> DIRECTIONS: Using the records below, repeat exactly the lines from the one holding "timeout is greater" through the one holding "apply OpenRetryable_Some in", both ends included, and no others.

━━ RECORDS TO PROCESS ━━

(** X3: the gate before a balance mutation passes exactly when the
    ledger is not paused, a non-null sender is not frozen, is whitelisted
    and (with a schedule) asks for no more than [available] returns, and
    a non-null receiver is not frozen and is whitelisted. *)
Theorem gate_passes_iff (s : State) (t : Z) (from to : address) (amount : Z) :
  _beforeTokenTransfer s t from to amount = Ok tt <->
  paused s = false /\
  (from <> zero_address ->
     isFrozen s from = false /\ isWhitelisted s from = true /\
     (0 < total (vestingOf s from) ->
      exists a, available s from t = Ok a /\ amount <= a)) /\
  (to <> zero_address ->
     isFrozen s to = false /\ isWhitelisted s to = true).
Proof.
  split; [apply before_Ok|].
  intros (Hp & Hfrom & Hto). rewrite before_receiver by done.
  destruct (N.eqb_spec to zero_address) as [->|Ht]; [done|].
  by destruct (Hto Ht) as [-> ->].
Qed.
(** X19: the cases of [Keepalive], for sums below [2^63].  [Keepalive]
    returns false when [OpenRetryable] finds no retryable; it returns false
    and leaves the store, and so the stored timeout, as it is when the
    timeout is greater than [limitBeforeAdd]; otherwise it returns true after
    [SetTimeout] of the timeout plus [timeToAdd], the sum being that of Go's
    [uint64], and a sum between [0] and [2^63] is what the timeout slot reads
    as afterwards. *)
Theorem Keepalive_spec
    (rs : RetryableState) (ticketId : common.Hash)
    (currentTimestamp limitBeforeAdd timeToAdd : Z) (b : Backing) :
  (OpenRetryable rs ticketId currentTimestamp b = None ->
   Keepalive rs ticketId currentTimestamp limitBeforeAdd timeToAdd b = (false, b))
  /\
  (forall retryable,
     OpenRetryable rs ticketId currentTimestamp b = Some retryable ->
     let timeout := (Timeout retryable b).1 in
     (timeout > limitBeforeAdd ->
      Keepalive rs ticketId currentTimestamp limitBeforeAdd timeToAdd b = (false, b))
     /\
     (timeout <= limitBeforeAdd ->
      Keepalive rs ticketId currentTimestamp limitBeforeAdd timeToAdd b =
        (true, (SetTimeout retryable (uint64 (timeout + timeToAdd)) b).2) /\
      (0 < timeout + timeToAdd < 2 ^ 63 ->
       storedTimeout rs ticketId
         (Keepalive rs ticketId currentTimestamp limitBeforeAdd timeToAdd b).2
       = timeout + timeToAdd))).
Proof.
  split.
  - intros Hopen. unfold Keepalive. now rewrite Hopen.
  - intros retryable Hopen.
    destruct (Timeout_opened _ _ _ _ _ Hopen) as [Ht Hsto].
    apply OpenRetryable_Some in Hopen as [Hlive Hret].
    cbn zeta. rewrite Ht. rewrite Keepalive_live by exact Hlive. split.
    + intros Hgt. now replace (_ >? _) with true by (symmetry; apply Z.gtb_gt; lia).
    + intros Hle.
      replace (_ >? _) with false by (symmetry; rewrite Z.gtb_ltb; apply Z.ltb_ge; lia).
      split.
      * unfold SetTimeout. now rewrite Hsto.
      * intros Hsum. cbn [snd].
        generalize dependent (storedTimeout rs ticketId b). intros t _ _ Hsum.
        unfold storedTimeout, timeoutSlot.
        rewrite GetByUint64_SetByUint64.
        rewrite (uint64_small (_ + _)) by lia.
        apply Uint64_Big_IntToHash. lia.
Qed.

(** Scenario 3 of the specification. *)
Lemma Keepalive_spec_witness :
  Keepalive registry ticket1 500 900 300 (storeWith 1000 []) = (false, storeWith 1000 [])
  /\
  (Keepalive registry ticket1 500 900 300 (storeWith 800 [])).1 = true /\
  storedTimeout registry ticket1
    (Keepalive registry ticket1 500 900 300 (storeWith 800 [])).2 = 1100.
Proof.
  pose (opened := mkRetryable ticket1 (storageOf registry ticket1)
                    None None None None None None None).
  split.
  - destruct (Keepalive_spec registry ticket1 500 900 300 (storeWith 1000 []))
      as [_ H].
    destruct (H opened) as [Hgt _]; [vm_compute; reflexivity|].
    apply Hgt. vm_compute. reflexivity.
  - destruct (Keepalive_spec registry ticket1 500 900 300 (storeWith 800 []))
      as [_ H].
    destruct (H opened) as [_ Hle]; [vm_compute; reflexivity|].
    destruct Hle as [E Hread]; [vm_compute; discriminate|].
    split; [now rewrite E|].
    rewrite Hread; vm_compute; [reflexivity | split; reflexivity].
Defined.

━━━

> RESPONSE TO THIS TASK:
    timeout is greater than [limitBeforeAdd]; otherwise it returns true after
    [SetTimeout] of the timeout plus [timeToAdd], the sum being that of Go's
    [uint64], and a sum between [0] and [2^63] is what the timeout slot reads
    as afterwards. *)
Theorem Keepalive_spec
    (rs : RetryableState) (ticketId : common.Hash)
    (currentTimestamp limitBeforeAdd timeToAdd : Z) (b : Backing) :
  (OpenRetryable rs ticketId currentTimestamp b = None ->
   Keepalive rs ticketId currentTimestamp limitBeforeAdd timeToAdd b = (false, b))
  /\
  (forall retryable,
     OpenRetryable rs ticketId currentTimestamp b = Some retryable ->
     let timeout := (Timeout retryable b).1 in
     (timeout > limitBeforeAdd ->
      Keepalive rs ticketId currentTimestamp limitBeforeAdd timeToAdd b = (false, b))
     /\
     (timeout <= limitBeforeAdd ->
      Keepalive rs ticketId currentTimestamp limitBeforeAdd timeToAdd b =
        (true, (SetTimeout retryable (uint64 (timeout + timeToAdd)) b).2) /\
      (0 < timeout + timeToAdd < 2 ^ 63 ->
       storedTimeout rs ticketId
         (Keepalive rs ticketId currentTimestamp limitBeforeAdd timeToAdd b).2
       = timeout + timeToAdd))).
Proof.
  split.
  - intros Hopen. unfold Keepalive. now rewrite Hopen.
  - intros retryable Hopen.
    destruct (Timeout_opened _ _ _ _ _ Hopen) as [Ht Hsto].
    apply OpenRetryable_Some in Hopen as [Hlive Hret].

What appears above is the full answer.